**WHAT TO PRODUCE**
The expected output is exactly the lines below, starting at the line with "let m := log_new" and ending at the line with "server writes the", both included; no other line belongs in it.

(Saved entries)
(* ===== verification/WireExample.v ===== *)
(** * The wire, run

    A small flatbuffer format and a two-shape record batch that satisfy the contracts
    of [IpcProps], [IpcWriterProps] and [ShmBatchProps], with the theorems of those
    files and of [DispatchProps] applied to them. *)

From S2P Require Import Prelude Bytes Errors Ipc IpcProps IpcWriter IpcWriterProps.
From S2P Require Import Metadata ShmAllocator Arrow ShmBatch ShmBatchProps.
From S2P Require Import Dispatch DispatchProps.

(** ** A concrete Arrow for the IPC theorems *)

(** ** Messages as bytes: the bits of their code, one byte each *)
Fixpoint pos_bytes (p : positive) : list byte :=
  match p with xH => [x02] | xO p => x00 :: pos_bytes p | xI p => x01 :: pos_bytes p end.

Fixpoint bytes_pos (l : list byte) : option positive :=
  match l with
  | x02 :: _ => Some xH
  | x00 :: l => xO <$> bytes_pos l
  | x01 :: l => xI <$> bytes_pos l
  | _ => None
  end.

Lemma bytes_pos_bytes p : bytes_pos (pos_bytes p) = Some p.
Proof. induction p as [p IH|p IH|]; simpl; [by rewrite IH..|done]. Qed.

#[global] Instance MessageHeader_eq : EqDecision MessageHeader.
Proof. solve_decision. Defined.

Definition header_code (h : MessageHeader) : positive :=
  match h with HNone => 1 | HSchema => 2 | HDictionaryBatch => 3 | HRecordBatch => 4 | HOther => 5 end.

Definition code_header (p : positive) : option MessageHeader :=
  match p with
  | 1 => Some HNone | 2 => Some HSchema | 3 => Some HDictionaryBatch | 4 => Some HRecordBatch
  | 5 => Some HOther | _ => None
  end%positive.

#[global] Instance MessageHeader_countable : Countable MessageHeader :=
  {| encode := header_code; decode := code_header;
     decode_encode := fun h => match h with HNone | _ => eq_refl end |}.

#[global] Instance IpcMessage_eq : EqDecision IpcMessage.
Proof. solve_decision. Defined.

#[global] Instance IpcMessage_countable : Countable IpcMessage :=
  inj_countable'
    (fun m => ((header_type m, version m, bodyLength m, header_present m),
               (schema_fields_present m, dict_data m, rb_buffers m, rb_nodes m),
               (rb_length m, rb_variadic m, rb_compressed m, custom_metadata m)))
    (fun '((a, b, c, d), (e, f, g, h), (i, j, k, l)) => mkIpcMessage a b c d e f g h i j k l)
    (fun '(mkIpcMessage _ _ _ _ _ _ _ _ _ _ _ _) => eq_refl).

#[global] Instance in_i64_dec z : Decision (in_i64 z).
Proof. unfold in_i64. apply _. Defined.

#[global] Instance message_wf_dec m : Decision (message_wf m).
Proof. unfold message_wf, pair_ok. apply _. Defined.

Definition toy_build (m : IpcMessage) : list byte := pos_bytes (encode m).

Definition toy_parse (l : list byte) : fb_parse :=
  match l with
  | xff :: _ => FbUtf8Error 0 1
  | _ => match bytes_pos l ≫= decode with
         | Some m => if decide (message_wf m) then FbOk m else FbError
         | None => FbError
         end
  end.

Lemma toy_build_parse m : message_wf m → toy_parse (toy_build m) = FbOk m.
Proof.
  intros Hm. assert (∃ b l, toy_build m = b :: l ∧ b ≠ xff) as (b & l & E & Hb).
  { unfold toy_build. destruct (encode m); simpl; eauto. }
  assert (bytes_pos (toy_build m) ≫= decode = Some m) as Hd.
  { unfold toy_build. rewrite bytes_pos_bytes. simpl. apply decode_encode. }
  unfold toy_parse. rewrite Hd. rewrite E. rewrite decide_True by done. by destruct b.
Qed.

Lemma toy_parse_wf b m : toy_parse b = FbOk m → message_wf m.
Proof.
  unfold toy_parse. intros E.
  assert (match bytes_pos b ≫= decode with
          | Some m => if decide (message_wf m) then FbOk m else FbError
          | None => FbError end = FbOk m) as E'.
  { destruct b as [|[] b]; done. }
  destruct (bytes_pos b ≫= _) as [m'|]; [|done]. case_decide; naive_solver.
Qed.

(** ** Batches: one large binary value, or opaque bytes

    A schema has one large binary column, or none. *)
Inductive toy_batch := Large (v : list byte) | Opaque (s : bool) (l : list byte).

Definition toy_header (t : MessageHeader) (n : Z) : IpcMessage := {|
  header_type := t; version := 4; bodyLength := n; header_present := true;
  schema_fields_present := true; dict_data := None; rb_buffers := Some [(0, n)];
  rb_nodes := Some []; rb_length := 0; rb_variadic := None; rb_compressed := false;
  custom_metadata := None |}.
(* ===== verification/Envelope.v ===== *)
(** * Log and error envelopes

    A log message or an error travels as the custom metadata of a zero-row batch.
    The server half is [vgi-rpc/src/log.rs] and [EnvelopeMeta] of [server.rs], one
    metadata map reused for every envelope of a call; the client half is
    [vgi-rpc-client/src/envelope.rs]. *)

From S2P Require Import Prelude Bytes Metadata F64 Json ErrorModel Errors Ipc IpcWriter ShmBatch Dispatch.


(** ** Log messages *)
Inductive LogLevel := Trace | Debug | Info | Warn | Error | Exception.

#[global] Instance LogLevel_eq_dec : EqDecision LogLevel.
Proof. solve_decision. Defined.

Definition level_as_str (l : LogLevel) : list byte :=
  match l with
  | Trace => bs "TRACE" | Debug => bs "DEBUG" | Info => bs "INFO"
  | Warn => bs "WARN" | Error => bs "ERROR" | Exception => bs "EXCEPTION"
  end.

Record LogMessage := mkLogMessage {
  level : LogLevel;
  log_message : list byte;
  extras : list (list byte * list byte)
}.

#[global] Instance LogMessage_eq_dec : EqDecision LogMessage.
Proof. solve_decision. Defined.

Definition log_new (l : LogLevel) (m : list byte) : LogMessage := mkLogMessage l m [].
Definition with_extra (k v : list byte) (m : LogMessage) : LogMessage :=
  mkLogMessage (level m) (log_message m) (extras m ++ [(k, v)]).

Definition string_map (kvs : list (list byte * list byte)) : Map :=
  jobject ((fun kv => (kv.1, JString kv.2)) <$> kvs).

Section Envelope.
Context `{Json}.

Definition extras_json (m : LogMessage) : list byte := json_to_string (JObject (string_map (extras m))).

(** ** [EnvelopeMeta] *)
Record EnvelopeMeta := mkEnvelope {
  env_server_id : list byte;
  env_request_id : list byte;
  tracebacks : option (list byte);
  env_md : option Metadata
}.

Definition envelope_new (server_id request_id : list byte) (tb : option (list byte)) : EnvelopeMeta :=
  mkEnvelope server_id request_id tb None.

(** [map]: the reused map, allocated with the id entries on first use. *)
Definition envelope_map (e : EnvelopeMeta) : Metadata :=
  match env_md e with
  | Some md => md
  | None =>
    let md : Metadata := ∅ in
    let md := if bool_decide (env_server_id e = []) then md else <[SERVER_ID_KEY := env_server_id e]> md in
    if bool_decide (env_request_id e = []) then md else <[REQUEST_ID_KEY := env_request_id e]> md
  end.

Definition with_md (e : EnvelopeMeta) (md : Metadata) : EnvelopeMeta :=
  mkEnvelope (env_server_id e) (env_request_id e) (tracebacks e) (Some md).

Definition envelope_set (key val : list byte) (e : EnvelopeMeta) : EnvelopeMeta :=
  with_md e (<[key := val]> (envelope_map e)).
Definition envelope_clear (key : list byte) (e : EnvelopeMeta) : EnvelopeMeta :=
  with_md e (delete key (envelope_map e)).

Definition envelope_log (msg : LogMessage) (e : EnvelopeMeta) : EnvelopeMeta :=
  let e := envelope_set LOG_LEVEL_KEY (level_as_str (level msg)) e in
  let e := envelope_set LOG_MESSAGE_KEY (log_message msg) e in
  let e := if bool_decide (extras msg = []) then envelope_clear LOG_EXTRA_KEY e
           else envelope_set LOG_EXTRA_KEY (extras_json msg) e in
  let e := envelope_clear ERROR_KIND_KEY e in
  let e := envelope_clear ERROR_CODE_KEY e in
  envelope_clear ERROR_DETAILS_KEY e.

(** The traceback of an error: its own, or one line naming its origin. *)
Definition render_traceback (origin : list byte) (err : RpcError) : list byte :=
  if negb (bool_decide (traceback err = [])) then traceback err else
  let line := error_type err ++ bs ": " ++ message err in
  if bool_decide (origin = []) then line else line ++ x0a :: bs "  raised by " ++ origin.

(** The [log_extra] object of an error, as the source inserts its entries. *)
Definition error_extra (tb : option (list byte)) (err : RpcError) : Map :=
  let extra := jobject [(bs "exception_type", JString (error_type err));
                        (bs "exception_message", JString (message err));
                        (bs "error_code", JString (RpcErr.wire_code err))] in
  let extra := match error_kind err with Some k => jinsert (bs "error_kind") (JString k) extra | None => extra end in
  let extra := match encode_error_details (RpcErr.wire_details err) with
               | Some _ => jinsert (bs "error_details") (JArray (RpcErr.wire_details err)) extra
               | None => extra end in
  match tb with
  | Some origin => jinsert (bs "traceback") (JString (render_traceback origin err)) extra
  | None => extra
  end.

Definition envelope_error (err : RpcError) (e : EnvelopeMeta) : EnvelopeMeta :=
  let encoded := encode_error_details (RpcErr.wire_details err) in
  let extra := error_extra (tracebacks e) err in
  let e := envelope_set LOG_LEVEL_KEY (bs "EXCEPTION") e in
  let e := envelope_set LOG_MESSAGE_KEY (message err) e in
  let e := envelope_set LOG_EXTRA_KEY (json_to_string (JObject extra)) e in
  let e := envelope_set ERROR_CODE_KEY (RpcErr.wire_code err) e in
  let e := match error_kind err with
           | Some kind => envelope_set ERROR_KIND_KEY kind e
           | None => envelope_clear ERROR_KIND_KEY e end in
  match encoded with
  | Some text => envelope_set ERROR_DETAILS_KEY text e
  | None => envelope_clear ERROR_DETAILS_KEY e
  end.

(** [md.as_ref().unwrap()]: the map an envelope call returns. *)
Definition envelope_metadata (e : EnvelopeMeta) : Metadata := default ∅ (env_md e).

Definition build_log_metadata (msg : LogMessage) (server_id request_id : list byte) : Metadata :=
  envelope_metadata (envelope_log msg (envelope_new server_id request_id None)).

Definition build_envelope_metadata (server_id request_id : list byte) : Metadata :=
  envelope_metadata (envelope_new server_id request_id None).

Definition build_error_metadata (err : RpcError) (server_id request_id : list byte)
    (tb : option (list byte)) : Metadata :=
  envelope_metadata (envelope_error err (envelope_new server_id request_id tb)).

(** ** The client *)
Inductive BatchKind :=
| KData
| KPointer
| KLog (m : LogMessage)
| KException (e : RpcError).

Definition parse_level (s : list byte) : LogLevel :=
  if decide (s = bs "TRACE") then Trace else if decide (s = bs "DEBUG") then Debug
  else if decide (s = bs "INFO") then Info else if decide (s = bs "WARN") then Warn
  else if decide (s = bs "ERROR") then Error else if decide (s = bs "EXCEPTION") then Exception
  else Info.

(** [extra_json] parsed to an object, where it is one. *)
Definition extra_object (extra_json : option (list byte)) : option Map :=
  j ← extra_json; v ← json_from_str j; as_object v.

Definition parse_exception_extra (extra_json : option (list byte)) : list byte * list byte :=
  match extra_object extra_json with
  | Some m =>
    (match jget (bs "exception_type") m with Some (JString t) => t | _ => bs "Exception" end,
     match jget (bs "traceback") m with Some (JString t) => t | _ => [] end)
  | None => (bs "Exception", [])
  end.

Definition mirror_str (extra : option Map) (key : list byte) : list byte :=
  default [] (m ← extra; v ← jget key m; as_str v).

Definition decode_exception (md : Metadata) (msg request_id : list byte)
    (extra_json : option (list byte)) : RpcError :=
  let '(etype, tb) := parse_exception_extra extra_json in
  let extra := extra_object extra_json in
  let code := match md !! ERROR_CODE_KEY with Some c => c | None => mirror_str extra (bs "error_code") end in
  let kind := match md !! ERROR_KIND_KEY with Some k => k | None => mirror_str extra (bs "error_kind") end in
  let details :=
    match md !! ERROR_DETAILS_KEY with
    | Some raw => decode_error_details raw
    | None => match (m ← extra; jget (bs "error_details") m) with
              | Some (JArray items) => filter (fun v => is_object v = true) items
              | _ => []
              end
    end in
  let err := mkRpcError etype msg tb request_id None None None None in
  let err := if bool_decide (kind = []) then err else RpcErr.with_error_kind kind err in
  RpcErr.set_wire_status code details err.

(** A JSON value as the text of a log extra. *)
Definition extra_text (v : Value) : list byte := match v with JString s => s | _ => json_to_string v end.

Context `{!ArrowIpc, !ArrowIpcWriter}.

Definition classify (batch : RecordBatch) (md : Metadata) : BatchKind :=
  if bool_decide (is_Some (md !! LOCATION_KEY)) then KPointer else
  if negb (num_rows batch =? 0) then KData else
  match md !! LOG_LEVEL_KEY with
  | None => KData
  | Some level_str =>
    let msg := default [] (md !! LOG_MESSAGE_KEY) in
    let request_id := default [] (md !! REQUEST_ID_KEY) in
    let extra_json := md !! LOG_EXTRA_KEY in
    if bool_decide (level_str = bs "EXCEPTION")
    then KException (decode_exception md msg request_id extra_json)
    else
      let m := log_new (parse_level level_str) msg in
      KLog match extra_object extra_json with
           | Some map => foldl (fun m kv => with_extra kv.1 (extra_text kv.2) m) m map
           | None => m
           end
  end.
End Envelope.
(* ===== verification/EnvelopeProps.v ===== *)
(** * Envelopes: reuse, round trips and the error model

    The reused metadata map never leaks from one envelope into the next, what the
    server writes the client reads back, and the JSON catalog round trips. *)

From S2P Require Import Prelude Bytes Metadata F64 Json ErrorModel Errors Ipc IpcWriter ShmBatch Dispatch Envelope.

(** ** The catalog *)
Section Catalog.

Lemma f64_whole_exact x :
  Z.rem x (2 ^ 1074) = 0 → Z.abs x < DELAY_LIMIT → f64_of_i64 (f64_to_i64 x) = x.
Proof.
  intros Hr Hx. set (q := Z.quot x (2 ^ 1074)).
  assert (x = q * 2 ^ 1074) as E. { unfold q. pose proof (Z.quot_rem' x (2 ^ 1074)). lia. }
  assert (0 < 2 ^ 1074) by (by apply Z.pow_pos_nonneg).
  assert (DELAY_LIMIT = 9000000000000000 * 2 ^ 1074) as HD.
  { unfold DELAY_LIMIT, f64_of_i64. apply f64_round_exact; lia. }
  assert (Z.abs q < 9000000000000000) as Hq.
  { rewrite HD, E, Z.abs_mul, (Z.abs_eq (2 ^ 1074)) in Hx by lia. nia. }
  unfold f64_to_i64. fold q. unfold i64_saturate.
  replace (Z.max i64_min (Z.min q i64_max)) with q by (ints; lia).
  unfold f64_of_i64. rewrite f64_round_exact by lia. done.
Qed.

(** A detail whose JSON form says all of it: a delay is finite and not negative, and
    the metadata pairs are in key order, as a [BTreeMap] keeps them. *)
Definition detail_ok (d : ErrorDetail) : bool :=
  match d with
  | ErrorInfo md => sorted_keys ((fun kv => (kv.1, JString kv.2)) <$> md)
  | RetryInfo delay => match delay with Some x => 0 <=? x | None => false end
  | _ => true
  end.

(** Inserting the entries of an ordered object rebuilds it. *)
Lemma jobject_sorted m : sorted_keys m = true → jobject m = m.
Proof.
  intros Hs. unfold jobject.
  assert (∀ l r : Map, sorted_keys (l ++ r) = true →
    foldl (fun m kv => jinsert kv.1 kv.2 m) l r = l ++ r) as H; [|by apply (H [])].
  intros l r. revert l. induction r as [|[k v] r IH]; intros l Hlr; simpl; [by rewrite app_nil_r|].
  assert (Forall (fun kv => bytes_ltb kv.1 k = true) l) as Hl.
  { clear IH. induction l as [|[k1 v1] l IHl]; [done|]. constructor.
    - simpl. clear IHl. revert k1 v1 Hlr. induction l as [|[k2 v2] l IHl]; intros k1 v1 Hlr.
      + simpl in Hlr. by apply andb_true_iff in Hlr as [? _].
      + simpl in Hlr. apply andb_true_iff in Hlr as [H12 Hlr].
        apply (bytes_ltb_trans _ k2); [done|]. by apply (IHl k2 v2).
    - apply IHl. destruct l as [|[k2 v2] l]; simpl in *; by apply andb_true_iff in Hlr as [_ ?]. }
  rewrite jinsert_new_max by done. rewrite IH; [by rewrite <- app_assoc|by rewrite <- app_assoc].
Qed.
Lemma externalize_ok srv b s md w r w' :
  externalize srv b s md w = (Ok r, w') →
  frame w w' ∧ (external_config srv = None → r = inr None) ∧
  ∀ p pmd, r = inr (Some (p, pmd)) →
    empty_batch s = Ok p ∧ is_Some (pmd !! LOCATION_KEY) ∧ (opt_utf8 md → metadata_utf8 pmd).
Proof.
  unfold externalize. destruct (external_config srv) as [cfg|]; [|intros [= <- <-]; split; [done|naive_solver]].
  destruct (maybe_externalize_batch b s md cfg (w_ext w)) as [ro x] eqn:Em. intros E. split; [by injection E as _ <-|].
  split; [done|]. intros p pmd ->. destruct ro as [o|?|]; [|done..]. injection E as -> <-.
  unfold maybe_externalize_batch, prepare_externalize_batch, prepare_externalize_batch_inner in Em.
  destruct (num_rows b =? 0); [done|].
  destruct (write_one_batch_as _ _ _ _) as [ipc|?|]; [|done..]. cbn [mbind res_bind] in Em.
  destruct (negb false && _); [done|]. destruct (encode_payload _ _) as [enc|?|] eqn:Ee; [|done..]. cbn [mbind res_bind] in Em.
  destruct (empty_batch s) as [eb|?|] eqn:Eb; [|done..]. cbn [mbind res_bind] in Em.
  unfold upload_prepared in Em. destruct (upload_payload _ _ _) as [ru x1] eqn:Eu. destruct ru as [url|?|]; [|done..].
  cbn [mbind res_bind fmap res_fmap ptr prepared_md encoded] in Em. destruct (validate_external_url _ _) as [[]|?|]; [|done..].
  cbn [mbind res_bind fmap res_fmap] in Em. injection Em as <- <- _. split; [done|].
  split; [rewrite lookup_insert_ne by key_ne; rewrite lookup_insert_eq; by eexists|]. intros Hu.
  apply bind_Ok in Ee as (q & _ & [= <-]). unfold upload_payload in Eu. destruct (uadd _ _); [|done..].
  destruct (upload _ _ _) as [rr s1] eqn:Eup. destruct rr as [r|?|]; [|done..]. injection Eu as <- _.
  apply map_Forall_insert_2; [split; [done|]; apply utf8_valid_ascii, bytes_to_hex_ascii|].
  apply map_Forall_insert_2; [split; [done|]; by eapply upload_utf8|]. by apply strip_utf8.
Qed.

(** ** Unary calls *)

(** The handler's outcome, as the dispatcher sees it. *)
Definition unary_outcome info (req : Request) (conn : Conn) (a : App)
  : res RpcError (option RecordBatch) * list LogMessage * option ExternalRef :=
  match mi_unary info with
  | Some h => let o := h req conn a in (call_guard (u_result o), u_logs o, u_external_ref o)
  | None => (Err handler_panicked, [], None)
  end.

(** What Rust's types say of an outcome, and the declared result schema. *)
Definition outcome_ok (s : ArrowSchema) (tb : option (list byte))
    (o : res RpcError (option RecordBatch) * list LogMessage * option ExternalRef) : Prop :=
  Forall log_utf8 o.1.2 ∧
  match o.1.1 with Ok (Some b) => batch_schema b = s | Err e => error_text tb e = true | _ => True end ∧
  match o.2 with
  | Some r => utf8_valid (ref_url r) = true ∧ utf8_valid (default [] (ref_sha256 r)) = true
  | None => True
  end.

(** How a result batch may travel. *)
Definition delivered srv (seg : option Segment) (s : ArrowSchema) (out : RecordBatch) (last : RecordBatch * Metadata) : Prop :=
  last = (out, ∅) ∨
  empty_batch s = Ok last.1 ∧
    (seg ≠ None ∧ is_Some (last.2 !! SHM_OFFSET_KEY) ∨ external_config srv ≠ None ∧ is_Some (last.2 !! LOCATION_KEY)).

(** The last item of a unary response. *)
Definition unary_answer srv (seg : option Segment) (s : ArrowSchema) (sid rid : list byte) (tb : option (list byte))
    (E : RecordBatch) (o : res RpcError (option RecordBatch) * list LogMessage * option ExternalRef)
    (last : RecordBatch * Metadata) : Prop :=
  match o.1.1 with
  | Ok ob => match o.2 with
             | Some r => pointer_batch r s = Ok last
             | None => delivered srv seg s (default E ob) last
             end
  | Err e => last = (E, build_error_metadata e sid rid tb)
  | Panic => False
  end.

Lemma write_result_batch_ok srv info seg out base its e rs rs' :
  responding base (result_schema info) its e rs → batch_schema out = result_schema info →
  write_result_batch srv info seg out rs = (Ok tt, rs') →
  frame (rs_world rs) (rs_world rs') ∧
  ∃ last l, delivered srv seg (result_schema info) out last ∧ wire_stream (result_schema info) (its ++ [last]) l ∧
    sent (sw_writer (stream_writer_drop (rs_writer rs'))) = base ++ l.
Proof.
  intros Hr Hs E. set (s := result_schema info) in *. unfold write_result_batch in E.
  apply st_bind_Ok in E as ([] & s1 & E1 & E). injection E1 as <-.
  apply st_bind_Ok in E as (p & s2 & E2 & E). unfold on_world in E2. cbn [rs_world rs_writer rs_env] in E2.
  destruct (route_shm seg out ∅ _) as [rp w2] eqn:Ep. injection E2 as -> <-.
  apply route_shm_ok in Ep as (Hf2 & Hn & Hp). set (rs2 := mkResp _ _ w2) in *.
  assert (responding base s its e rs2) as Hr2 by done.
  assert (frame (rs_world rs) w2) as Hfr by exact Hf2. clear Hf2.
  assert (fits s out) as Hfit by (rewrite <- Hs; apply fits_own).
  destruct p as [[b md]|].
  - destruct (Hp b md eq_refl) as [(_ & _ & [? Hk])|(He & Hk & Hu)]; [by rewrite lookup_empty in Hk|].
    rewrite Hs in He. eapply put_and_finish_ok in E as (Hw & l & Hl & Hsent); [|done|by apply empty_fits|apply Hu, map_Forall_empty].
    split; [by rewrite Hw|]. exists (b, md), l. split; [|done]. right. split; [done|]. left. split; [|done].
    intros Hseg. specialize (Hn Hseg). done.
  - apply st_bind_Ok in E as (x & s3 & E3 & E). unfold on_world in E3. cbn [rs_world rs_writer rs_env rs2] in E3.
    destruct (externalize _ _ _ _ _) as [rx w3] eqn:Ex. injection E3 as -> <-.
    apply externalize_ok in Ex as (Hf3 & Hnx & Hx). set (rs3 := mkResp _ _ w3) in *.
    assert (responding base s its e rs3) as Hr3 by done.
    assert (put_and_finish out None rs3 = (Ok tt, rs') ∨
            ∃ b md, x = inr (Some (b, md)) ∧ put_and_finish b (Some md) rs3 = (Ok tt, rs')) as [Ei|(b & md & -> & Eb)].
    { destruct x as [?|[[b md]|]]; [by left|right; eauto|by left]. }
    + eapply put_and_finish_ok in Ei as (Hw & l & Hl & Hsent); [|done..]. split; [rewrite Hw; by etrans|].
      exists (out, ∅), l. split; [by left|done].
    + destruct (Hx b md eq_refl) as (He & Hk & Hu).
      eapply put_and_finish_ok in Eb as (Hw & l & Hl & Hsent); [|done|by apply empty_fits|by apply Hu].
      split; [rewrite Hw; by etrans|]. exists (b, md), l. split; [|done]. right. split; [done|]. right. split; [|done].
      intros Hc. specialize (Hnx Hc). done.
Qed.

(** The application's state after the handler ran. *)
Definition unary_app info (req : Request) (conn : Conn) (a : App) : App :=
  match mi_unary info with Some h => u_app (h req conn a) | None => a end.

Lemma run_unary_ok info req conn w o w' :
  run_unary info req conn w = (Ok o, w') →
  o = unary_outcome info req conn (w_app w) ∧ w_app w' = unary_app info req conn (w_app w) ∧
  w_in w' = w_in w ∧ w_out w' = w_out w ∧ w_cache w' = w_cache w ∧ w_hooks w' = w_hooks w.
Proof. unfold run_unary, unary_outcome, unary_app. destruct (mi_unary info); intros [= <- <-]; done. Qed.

**SOLUTION**
      let m := log_new (parse_level level_str) msg in
      KLog match extra_object extra_json with
           | Some map => foldl (fun m kv => with_extra kv.1 (extra_text kv.2) m) m map
           | None => m
           end
  end.
End Envelope.
(* ===== verification/EnvelopeProps.v ===== *)
(** * Envelopes: reuse, round trips and the error model

    The reused metadata map never leaks from one envelope into the next, what the
    server writes the client reads back, and the JSON catalog round trips. *)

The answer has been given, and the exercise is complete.